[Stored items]
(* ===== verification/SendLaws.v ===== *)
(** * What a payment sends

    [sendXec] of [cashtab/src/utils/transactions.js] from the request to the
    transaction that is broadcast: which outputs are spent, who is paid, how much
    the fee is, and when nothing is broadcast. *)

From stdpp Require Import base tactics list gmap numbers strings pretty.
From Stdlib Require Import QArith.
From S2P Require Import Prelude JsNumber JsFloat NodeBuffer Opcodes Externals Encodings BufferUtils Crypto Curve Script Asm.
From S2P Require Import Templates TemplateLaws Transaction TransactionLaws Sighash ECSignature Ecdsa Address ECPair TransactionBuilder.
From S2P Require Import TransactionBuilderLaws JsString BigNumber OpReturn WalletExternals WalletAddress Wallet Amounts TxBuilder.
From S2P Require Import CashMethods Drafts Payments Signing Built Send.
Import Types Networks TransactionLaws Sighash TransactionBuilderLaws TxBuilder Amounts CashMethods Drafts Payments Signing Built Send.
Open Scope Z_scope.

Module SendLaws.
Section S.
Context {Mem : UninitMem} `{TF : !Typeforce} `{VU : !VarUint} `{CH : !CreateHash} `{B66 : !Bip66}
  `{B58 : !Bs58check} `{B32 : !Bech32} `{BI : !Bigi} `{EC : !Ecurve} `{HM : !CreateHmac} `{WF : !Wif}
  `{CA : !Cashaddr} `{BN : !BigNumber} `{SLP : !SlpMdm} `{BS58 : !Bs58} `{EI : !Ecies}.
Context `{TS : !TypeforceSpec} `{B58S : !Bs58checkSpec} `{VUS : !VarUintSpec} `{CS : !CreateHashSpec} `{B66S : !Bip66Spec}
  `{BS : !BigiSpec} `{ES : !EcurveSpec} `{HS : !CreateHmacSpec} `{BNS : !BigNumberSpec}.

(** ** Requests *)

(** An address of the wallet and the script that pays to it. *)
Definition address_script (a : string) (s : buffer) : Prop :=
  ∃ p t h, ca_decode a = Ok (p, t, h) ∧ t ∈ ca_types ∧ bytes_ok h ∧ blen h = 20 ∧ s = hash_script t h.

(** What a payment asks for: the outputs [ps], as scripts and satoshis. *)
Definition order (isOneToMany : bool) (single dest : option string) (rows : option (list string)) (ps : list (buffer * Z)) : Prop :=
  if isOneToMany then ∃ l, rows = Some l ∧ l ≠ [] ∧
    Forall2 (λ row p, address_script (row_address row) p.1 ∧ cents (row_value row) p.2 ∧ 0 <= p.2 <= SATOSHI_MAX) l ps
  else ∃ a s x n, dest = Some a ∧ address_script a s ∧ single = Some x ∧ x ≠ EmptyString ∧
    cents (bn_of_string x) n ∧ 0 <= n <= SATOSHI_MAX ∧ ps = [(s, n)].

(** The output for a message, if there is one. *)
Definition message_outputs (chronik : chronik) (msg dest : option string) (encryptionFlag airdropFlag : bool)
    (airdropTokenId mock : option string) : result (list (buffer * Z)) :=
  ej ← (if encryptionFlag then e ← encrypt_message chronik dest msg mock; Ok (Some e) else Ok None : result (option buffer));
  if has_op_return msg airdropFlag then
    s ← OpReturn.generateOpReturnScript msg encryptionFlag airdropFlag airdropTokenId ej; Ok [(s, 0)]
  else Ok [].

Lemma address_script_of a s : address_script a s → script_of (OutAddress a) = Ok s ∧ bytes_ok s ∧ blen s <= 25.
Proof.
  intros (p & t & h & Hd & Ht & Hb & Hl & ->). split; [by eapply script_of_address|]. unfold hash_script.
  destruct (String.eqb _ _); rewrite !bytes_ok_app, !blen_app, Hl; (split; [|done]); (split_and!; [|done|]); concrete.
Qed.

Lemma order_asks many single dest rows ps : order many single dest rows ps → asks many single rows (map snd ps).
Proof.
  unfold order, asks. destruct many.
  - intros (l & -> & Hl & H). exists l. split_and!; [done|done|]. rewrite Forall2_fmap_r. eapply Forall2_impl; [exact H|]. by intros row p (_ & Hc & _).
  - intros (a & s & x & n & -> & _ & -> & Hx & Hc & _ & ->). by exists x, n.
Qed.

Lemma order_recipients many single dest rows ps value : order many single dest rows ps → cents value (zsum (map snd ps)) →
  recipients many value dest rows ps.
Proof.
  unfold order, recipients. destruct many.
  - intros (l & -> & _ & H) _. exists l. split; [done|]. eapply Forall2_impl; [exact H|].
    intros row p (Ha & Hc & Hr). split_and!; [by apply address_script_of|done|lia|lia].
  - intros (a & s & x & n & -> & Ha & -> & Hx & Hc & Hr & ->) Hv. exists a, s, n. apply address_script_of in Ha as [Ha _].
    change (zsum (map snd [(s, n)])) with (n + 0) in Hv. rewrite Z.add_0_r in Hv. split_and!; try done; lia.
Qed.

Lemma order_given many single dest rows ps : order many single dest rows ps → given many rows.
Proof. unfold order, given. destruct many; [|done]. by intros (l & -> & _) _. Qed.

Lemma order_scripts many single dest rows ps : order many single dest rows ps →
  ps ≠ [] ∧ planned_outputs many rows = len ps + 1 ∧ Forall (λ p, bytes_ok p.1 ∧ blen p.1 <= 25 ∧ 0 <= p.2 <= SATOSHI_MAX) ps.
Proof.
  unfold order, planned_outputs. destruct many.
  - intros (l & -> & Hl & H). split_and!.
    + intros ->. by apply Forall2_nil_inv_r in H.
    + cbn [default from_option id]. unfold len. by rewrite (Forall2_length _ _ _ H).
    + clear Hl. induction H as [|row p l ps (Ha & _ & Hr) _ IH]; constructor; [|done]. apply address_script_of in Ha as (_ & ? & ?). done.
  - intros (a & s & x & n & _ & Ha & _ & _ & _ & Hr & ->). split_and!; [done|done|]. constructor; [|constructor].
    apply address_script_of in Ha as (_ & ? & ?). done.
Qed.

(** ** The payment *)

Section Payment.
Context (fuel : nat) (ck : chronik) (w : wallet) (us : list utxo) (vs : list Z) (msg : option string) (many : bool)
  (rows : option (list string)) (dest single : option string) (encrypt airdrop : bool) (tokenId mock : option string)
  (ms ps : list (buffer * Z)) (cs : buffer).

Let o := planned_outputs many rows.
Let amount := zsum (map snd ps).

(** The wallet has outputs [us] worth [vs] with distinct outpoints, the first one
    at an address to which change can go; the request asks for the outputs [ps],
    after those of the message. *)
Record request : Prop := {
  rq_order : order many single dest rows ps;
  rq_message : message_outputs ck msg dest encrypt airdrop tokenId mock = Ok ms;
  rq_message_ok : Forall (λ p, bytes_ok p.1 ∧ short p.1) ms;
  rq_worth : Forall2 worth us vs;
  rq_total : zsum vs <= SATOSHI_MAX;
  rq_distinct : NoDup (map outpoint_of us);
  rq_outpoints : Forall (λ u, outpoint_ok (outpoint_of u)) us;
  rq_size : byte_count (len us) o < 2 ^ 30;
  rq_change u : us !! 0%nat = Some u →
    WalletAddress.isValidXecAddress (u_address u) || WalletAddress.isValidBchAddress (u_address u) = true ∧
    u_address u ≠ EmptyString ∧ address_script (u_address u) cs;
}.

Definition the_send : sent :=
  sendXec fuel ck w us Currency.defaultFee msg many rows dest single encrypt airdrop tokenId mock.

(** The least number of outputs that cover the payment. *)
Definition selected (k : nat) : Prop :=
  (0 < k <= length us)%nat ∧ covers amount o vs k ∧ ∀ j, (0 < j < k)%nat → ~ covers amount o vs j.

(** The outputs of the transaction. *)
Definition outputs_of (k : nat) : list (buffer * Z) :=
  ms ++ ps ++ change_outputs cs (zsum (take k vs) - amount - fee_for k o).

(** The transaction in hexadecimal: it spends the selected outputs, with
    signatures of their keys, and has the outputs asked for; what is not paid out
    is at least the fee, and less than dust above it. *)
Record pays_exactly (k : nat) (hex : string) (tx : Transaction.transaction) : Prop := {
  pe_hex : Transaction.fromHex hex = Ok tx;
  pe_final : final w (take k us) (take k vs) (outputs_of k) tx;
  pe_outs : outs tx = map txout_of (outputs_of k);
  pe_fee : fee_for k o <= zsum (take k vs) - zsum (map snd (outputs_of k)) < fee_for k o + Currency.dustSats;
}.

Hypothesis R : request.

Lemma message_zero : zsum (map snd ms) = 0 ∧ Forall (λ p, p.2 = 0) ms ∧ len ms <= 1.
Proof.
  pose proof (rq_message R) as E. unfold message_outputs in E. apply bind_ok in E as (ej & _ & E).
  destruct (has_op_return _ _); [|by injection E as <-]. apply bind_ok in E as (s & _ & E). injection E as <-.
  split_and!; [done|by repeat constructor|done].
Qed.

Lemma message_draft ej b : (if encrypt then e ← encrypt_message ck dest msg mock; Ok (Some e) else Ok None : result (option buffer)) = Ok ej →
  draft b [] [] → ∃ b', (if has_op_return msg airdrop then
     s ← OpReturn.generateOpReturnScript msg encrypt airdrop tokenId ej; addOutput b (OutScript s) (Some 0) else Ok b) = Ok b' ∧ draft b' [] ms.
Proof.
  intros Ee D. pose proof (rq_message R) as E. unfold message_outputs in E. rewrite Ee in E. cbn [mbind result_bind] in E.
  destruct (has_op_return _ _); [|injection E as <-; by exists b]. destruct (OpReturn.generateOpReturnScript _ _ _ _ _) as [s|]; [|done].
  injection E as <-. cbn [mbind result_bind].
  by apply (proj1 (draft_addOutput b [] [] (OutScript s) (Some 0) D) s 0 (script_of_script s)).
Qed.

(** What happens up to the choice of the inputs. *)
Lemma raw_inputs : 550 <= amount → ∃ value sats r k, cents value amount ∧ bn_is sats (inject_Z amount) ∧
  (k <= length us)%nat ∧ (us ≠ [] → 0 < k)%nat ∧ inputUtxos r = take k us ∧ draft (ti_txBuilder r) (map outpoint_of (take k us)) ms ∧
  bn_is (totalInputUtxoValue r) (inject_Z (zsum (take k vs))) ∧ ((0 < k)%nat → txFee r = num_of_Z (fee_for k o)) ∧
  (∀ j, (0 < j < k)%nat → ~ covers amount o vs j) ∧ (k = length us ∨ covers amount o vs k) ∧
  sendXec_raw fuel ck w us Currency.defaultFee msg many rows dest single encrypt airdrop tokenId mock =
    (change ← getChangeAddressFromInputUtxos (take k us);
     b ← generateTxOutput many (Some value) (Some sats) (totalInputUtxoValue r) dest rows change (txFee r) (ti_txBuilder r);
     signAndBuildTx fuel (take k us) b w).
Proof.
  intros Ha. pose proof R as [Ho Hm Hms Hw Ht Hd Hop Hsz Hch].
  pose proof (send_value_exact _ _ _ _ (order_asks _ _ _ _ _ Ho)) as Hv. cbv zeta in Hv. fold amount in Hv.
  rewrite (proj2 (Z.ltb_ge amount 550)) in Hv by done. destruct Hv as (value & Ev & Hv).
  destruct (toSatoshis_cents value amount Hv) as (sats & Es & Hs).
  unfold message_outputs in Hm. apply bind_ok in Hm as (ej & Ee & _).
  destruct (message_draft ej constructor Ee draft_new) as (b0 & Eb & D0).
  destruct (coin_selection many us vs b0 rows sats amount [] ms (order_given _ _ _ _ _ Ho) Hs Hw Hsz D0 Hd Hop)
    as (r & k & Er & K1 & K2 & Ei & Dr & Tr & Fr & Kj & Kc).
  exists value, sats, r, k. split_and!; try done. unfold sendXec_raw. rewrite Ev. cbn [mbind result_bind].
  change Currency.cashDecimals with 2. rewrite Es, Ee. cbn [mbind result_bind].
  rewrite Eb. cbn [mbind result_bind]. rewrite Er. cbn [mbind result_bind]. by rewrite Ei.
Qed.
---
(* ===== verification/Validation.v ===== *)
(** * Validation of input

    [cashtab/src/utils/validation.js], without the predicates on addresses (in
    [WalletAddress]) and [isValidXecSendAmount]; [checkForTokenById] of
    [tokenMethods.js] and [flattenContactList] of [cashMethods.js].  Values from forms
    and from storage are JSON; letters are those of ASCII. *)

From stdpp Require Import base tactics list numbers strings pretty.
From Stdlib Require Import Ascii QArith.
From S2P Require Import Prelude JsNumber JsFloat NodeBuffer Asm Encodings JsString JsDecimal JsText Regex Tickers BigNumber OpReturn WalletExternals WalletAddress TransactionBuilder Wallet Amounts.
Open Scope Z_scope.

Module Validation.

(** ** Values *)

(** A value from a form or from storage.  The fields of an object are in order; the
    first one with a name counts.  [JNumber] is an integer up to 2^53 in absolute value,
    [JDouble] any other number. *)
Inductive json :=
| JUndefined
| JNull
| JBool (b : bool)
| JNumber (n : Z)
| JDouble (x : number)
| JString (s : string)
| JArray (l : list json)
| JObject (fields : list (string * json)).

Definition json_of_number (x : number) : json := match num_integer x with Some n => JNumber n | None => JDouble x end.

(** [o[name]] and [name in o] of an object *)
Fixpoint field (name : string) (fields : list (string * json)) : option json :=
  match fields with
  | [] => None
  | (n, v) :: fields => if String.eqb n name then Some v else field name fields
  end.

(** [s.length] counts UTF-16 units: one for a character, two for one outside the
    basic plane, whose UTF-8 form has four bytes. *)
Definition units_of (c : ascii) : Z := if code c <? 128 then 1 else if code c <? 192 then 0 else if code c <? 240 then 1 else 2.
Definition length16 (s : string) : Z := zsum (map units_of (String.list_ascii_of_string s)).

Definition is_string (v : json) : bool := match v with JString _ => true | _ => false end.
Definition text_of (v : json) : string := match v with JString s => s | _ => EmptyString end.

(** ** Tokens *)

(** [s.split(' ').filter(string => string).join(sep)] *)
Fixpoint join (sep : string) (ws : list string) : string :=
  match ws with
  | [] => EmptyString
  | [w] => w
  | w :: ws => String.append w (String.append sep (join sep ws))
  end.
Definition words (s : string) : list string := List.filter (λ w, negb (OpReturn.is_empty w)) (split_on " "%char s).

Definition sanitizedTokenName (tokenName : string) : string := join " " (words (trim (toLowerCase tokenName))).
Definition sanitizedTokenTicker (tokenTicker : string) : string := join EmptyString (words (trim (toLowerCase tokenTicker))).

* **PROBLEM TO WORK ON**: Look through the entries and return each line that has the word "JsString" in it.

* **TASK SOLUTION**:
From S2P Require Import TransactionBuilderLaws JsString BigNumber OpReturn WalletExternals WalletAddress Wallet Amounts TxBuilder.
From S2P Require Import Prelude JsNumber JsFloat NodeBuffer Asm Encodings JsString JsDecimal JsText Regex Tickers BigNumber OpReturn WalletExternals WalletAddress TransactionBuilder Wallet Amounts.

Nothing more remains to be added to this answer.